Benefit is claimed under 35 U.S.C. 119(a)-(d) to Foreign application Serial No. 2184/CHE/2010 entitled “Method and System for Generating a Search Query” by Hewlett-Packard Development Company, L.P., filed on Jul. 31, 2010, which is herein incorporated in its entirety by reference for all purposes.


BACKGROUND

Searching of computerised data sources such as the Internet or a database is usually initiated by a user entering a search query into a search engine, in the case of the Internet, or a database front-end, in the case of a database. The search query will depend on the data that is being requested by the search, but is typically a few keywords.


In reality, such methods of searching are limited in application to computer devices with suitable text entry interface devices, such as a keyboard. Even then, some devices, such as mobile phones, have very small keyboards that are cumbersome to use, making the entry of a search query awkward. Furthermore, even when a full-size keyboard is available, such as on a laptop or desktop personal computer, the user typically needs to interrupt the task they are currently engaged in to launch a browser or other application to input the search query.


Recently, it has become possible to initiate a search based on an image (for example, using Google Goggles). An entire image is used as the search query.





BRIEF DESCRIPTION OF THE DRAWINGS

For a better understanding, embodiments will now be described, purely by way of example, with reference to the accompanying drawings, in which:



FIG. 1 shows a flow chart of a method for generating a search query for searching a source of data; and



FIG. 2 shows a detailed flow chart of a step of extracting search query parameters from FIG. 1.





DETAILED DESCRIPTION

A first embodiment provides a computer-implemented method for generating a search query for searching a source of data, the method comprising:


a) using a computer device, receiving image and/or text data;


b) using said computer device, extracting one or more search query parameters from the image and/or text data; and


c) using said computer device, generating the search query from the or each extracted parameter.

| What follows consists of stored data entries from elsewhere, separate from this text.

(** ** Triples *)

(** Partial correctness of a computation. *)
Definition triple {A} (P : hgstate → Prop) (m : H A) (Q : A → hgstate → Prop) : Prop :=
  ∀ s a s', P s → m s = Done (a, s') → Q a s'.

Lemma triple_bind {A B} P (m : H A) (f : A → H B) Q R :
  triple P m Q → (∀ a, triple (Q a) (f a) R) → triple P (m ≫= f) R.
Proof.
  intros Hm Hf s b s' HP E. apply M_bind_inv in E as (a & s1 & E1 & E2). eapply Hf; [|exact E2]. by eapply Hm.
Qed.
Lemma triple_ret {A} (a : A) (P : hgstate → Prop) (Q : A → hgstate → Prop) :
  (∀ s, P s → Q a s) → triple P (mret a) Q.
Proof. intros H s a' s' HP [= <- <-]. by apply H. Qed.
Lemma triple_get P Q : (∀ s, P s → Q s s) → triple P get Q.
Proof. intros H s a' s' HP [= <- <-]. by apply H. Qed.
Lemma triple_modify P f Q : (∀ s, P s → Q tt (f s)) → triple P (modify f) Q.
Proof. intros H s a' s' HP [= <- <-]. by apply H. Qed.
Lemma triple_crash {A} P c (Q : A → hgstate → Prop) : triple P (mcrash c) Q.
Proof. by intros s a s' _ E. Qed.
Lemma triple_lift {A} P (m : outcome A) Q : (∀ a s, m = Done a → P s → Q a s) → triple P (lift m) Q.
Proof. intros H s a s' HP E. apply lift_inv in E as [E ->]. by apply H. Qed.
Lemma triple_conseq {A} (P P' : hgstate → Prop) (m : H A) (Q Q' : A → hgstate → Prop) :
  triple P m Q → (∀ s, P' s → P s) → (∀ a s, Q a s → Q' a s) → triple P' m Q'.
Proof. intros H HP HQ s a s' H' E. apply HQ. eapply H; [|exact E]. by apply HP. Qed.

(** ** The invariant *)

(** The buffer is there exactly when [linemax] says so. *)
Definition buffer_ok (l : linebuf) : Prop :=
  (linemax l = 0 ∧ line l = None) ∨ (linemax l = MAX_LINE_LEN ∧ ∃ b, line l = Some b ∧ length b = Z.to_nat MAX_LINE_LEN).
Definition running (s : hgstate) : Prop := (buffer_ok (ln s) ∧ in_table (rs s) = true) ∧ busy (rs s) = true.
(** A measurement that is not busy has given its buffer back. *)
Definition life (s : hgstate) : Prop :=
  (buffer_ok (ln s) ∧ in_table (rs s) = true) ∧ (busy (rs s) = false → linemax (ln s) = 0).

Lemma running_life s : running s → life s.
Proof. intros [H1 H2]. split; [done|]. congruence. Qed.

(** Computations that leave buffer and [busy] alone. *)
Definition calm {A} (m : H A) : Prop :=
  ∀ s a s', m s = Done (a, s') → line (ln s') = line (ln s) ∧ linemax (ln s') = linemax (ln s) ∧
    busy (rs s') = busy (rs s) ∧ in_table (rs s') = in_table (rs s).

Lemma calm_bind {A B} (m : H A) (f : A → H B) : calm m → (∀ a, calm (f a)) → calm (m ≫= f).
Proof.
  intros Hm Hf s b s' E. apply M_bind_inv in E as (a & s1 & E1 & E2).
  destruct (Hm _ _ _ E1) as (? & ? & ? & ?), (Hf _ _ _ _ E2) as (? & ? & ? & ?). split_and!; congruence.
Qed.
Lemma calm_ret {A} (a : A) : calm (mret a).
Proof. by intros s a' s' [= <- <-]. Qed.
Lemma calm_get : calm get.
Proof. by intros s a' s' [= <- <-]. Qed.
Lemma calm_crash {A} c : calm (A := A) (mcrash c).
Proof. by intros s a' s'. Qed.
Lemma calm_lift {A} (m : outcome A) : calm (lift m).
Proof. intros s a s' E. by apply lift_inv in E as [_ ->]. Qed.
Lemma calm_modify f :
  (∀ s, line (ln (f s)) = line (ln s) ∧ linemax (ln (f s)) = linemax (ln s) ∧ busy (rs (f s)) = busy (rs s) ∧
        in_table (rs (f s)) = in_table (rs s)) → calm (modify f).
Proof. intros H s a' s' [= <- <-]. apply H. Qed.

Hence, the embodiment provides a way in which any computer device capable of receiving image and/or text data (for example, via a digital camera or e-mail) can extract the necessary information from the received data to generate a search query. Thus, a mobile phone with camera, for example, could take a digital photograph of a subject containing a desired search term and extract the search query from the digital photograph. The problems set out above are therefore overcome.


The image and/or text data could be, for example, a digital photograph or text received by the computer device via e-mail or by opening a suitable file, such as a Portable Document Format (PDF) or Microsoft Word file. It could also be a digital representation of a sheet document.


An embodiment provides a system for generating a search query for searching a source of data, the system comprising a processor adapted to perform the steps of a method for generating a search query for searching a source of data, the method comprising:


a) using the processor, receiving image and/or text data;


b) using said processor, extracting one or more search query parameters from the image and/or text data; and


c) using said processor, generating the search query from the or each extracted parameter.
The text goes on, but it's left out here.